▼

(* ===== verification/BatchSystem.v ===== *)
(** * The batch loop as a system

    Passes of the loop under way in one process, their rails' answers in any order,
    restarts, the freeze coming and going, payouts that leave their rail, enqueues and
    the writes of other modules: a world and its events.  A queued payout is handed to
    a rail at most once, is refunded at most once, and never both paid and refunded;
    and a restart strands none. *)

From Stdlib Require Import String.
From S2P Require Import Prelude Float64 JsString LedgerTypes Driver SqlStore SqlRefines.
From S2P Require Import Settlement Escrow EscrowRuns EscrowRefunds Freeze BatchWithdrawals BatchLaws.
Local Open Scope list_scope.
Local Open Scope Z_scope.
Local Open Scope motebit_scope.

(** ** What a pass holds while it awaits *)

Definition w_rail (w : awaiting) : rail := match w with awaits_payout r _ _ _ _ | awaits_batch r _ => r end.
(** Handed to the rail; claimed and not yet handed; not yet claimed. *)
Definition air (w : awaiting) : list PendingRow := match w with awaits_payout _ x _ _ _ => [x] | awaits_batch _ xs => xs end.
Definition held (w : awaiting) : list PendingRow := match w with awaits_payout _ _ rest false _ => rest | _ => [] end.
Definition candidates (w : awaiting) : list PendingRow := match w with awaits_payout _ _ rest true _ => rest | _ => [] end.
Definition w_rows (w : awaiting) : list PendingRow := (air w ++ held w) ++ candidates w.

Section turns.
Context (rails : list rail) (owes : PendingRow -> Prop).
Hypothesis owes_entry : forall a b, same_entry a b -> owes a -> owes b.
Hypothesis owes_manual : forall r x, r ∈ rails -> isManualPayoutRail r = true -> pr_rail x = rail_name r -> owes x.
Context (config : BatchWithdrawalConfig) (i : turn_input).
Abbreviation guards := (relay_driver i).
#[local] Instance turn_evolves : PreOrder (evolves owes) := evolves_preorder owes owes_entry.

Record wait_ok (d : relay_db) (w : awaiting) : Prop := {
  wo_rail : w_rail w ∈ rails;
  wo_rows x : x ∈ w_rows w -> pr_rail x = rail_name (w_rail w);
  wo_tracked : tracked (w_rows w) d;
}.

(** What a turn leaves when it awaits again: rows claimed in this turn. *)
Definition fresh_wait (d d' : relay_db) (w : awaiting) : Prop := wait_ok d' w /\ claimed_rows d d' (air w ++ held w).

Lemma wait_evolves d d' w : queue_ok d -> evolves owes d d' -> wait_ok d w -> wait_ok d' w.
Proof. intros Hok He [H1 H2 H3]. split; [done|done|]. by apply (tracked_evolves owes _ d). Qed.

Lemma claimed_before d d1 d' xs : queue_ok d -> evolves owes d d1 -> claimed_rows d1 d' xs -> claimed_rows d d' xs.
Proof.
  intros Hok He [Hn H]. split; [done|]. intros x Hx. destruct (H x Hx) as [(r1 & Hr1 & Hs1 & Hx1) Hp]. split; [|done].
  destruct (He Hok) as (_ & _ & Hb). destruct (Hb r1 Hr1) as (r & Hr & [E P _]). exists r. split; [done|].
  split; [auto|by eapply same_entry_trans].
Qed.
(* ===== verification/BatchRecovery.v ===== *)
(** * What a restart recovers

    The first tick of a process, the relay not frozen: every row its predecessor left
    [firing] or [refund_owed] is settled by the money rule, and the rest of the tick
    does not take that back. *)

From Stdlib Require Import String.
From S2P Require Import Prelude Float64 JsString LedgerTypes Driver SqlStore SqlRefines SqlHolds.
From S2P Require Import Settlement Escrow EscrowRuns EscrowRefunds Freeze BatchWithdrawals BatchLaws BatchSystem.
Local Open Scope list_scope.
Local Open Scope Z_scope.
Local Open Scope motebit_scope.

Definition wid (w : withdrawal_row) : string := withdrawal_id (wd w).

(** A turn of one row: what becomes of it, of the rows beside it and of the ids. *)
Record row_done (u : string) (r r' : pending_row) (d d' : relay_db) : Prop := {
  rd_ok : queue_ok d';
  rd_row : r' ∈ relay_pending_withdrawals d';
  rd_id : pid r' = pid r;
  rd_others x : x ∈ relay_pending_withdrawals d -> pid x <> pid r -> x ∈ relay_pending_withdrawals d';
  rd_back x : x ∈ relay_pending_withdrawals d' -> pid x <> pid r -> x ∈ relay_pending_withdrawals d;
  rd_txns t : t ∈ relay_transactions d' -> t ∈ relay_transactions d \/ transaction_id (txn t) = u;
  rd_wds w : w ∈ relay_withdrawals d' -> w ∈ relay_withdrawals d \/ wid w = u;
  rd_kept w : w ∈ relay_withdrawals d -> w ∈ relay_withdrawals d';
}.

(** The id drawn for a row is new to both tables it may name a row of. *)
Definition fresh_id (u : string) (d : relay_db) : Prop :=
  (forall t, t ∈ relay_transactions d -> transaction_id (txn t) <> u) /\ (forall w, w ∈ relay_withdrawals d -> wid w <> u).

Section recovery.
Context (owes : PendingRow -> Prop).
Hypothesis owes_entry : forall a b, same_entry a b -> owes a -> owes b.
#[local] Instance unfrozen : DatabaseDriver relay_db ledger_error relay_db := FreezeDriver false.
Abbreviation run m := (m : call relay_db ledger_error _).

Lemma stepped r f d d' u : queue_ok d -> queue_ok d' -> row_step r f d d' -> pid (f r) = pid r ->
  (forall t, t ∈ relay_transactions d' -> t ∈ relay_transactions d \/ transaction_id (txn t) = u) ->
  (forall w, w ∈ relay_withdrawals d' -> w ∈ relay_withdrawals d \/ wid w = u) -> row_done u r (f r) d d'.
Proof.
  intros Hok Hok' Hs Hid Ht Hw. split; try done.
  - rewrite (rs_queue _ _ _ _ Hs). unfold update_rows. apply list_elem_of_fmap. exists r. split; [|apply Hs].
    unfold row_in. by rewrite !bool_decide_true.
  - intros x Hx Hne. rewrite (rs_queue _ _ _ _ Hs). unfold update_rows. apply list_elem_of_fmap. exists x. split; [|done].
    unfold row_in. by rewrite (bool_decide_false (pid x = pid r)).
  - intros x Hx Hne. apply (stepped_rows r f d d') in Hx as [->|[Hx _]]; done.
  - apply Hs.
Qed.

(** A row that is owed is refunded. *)
Lemma owed_refund_runs r at_ u d : queue_ok d -> r ∈ relay_pending_withdrawals d -> pst r = q_refund_owed -> fresh_id u d ->
  exists d', run (settleOwedRefund (pid r) at_ u) d = (Ok true, d') /\ row_done u r (refunded_at at_ r) d d'.
Proof.
  intros Hok Hr Hst [Hf _].
  destruct (refund_pure (pid r) at_ u at_ d) as [(r1 & d' & _ & _ & R & _)|[Hno _]].
  - split; apply Hok.
  - apply Forall_forall. exact Hf.
  - exists d'. split; [by apply catch_runs|].
    assert (evolves owes d (run (refundPendingWithdrawal (pid r) at_ u at_) d).2) as He
      by exact (refund_evolves owes owes_entry false (pid r) at_ u at_ d).
    assert (run (refundPendingWithdrawal (pid r) at_ u at_) d = (Ok true, d')) as R' by exact R.
    destruct (refund_returns false _ _ _ _ _ _ _ Hok R') as [[[=] _]|(_ & r2 & Hr2 & Hid & _ & Hs & Ew & t & Et & Hu)].
    pose proof (row_by_id d r2 r Hok Hr2 Hr Hid) as ->.
    assert (queue_ok d') as Hok' by (rewrite R' in He; by apply He).
    apply stepped; try done.
    + intros t'. rewrite Et. intros [Ht| ->%list_elem_of_singleton]%elem_of_app; auto.
    + intros w. rewrite Ew. auto.
  - exfalso. apply (Hno r); [|done]. by apply find_pid.
Qed.

Lemma update_queue_runs id st f d : run (update_queue (row_in id st) f) d =
  (Ok (changes (row_in id st) (relay_pending_withdrawals d)), upd_pending (update_rows (row_in id st) f) d).
Proof. reflexivity. Qed.

Lemma changed r st d : r ∈ relay_pending_withdrawals d -> pst r = st -> changes (row_in (pid r) st) (relay_pending_withdrawals d) <> 0%nat.
Proof.
  intros Hr Hst Hz. destruct (changed_row (pid r) st (fun x => x) d) as [[_ E]|[Hn _]]; [|done].
  unfold changes in Hz. apply length_zero_iff_nil in Hz.
  assert (In r (List.filter (row_in (pid r) st) (relay_pending_withdrawals d))) as Hin.
  { apply filter_In. split; [by apply list_elem_of_In|]. unfold row_in. by rewrite !bool_decide_true. }
  by rewrite Hz in Hin.
Qed.

(** What a held row becomes. *)
Definition held_as (rl : option rail) (now : Z) (u : string) (r : pending_row) (reason : string) : withdrawal_row :=
  fired_withdrawal (pw r) {| fr_status := processing; payoutReference := None;
    payoutValidUntil := Some (now + default UNDECLARED_PAYOUT_HORIZON_MS (rl ≫= payoutValidityMsOf)) |}
    now (Some (unresolved_note (pw r) reason)) u.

▲

(Your goal): Both the line containing "Record wait_ok (d" and the line containing "intros Hok He [Hn" belong in the answer. Print them and every line above that falls between them exactly, and no others.

(Task result):
Record wait_ok (d : relay_db) (w : awaiting) : Prop := {
  wo_rail : w_rail w ∈ rails;
  wo_rows x : x ∈ w_rows w -> pr_rail x = rail_name (w_rail w);
  wo_tracked : tracked (w_rows w) d;
}.

(** What a turn leaves when it awaits again: rows claimed in this turn. *)
Definition fresh_wait (d d' : relay_db) (w : awaiting) : Prop := wait_ok d' w /\ claimed_rows d d' (air w ++ held w).

Lemma wait_evolves d d' w : queue_ok d -> evolves owes d d' -> wait_ok d w -> wait_ok d' w.
Proof. intros Hok He [H1 H2 H3]. split; [done|done|]. by apply (tracked_evolves owes _ d). Qed.

Lemma claimed_before d d1 d' xs : queue_ok d -> evolves owes d d1 -> claimed_rows d1 d' xs -> claimed_rows d d' xs.
Proof.
  intros Hok He [Hn H]. split; [done|]. intros x Hx. destruct (H x Hx) as [(r1 & Hr1 & Hs1 & Hx1) Hp]. split; [|done].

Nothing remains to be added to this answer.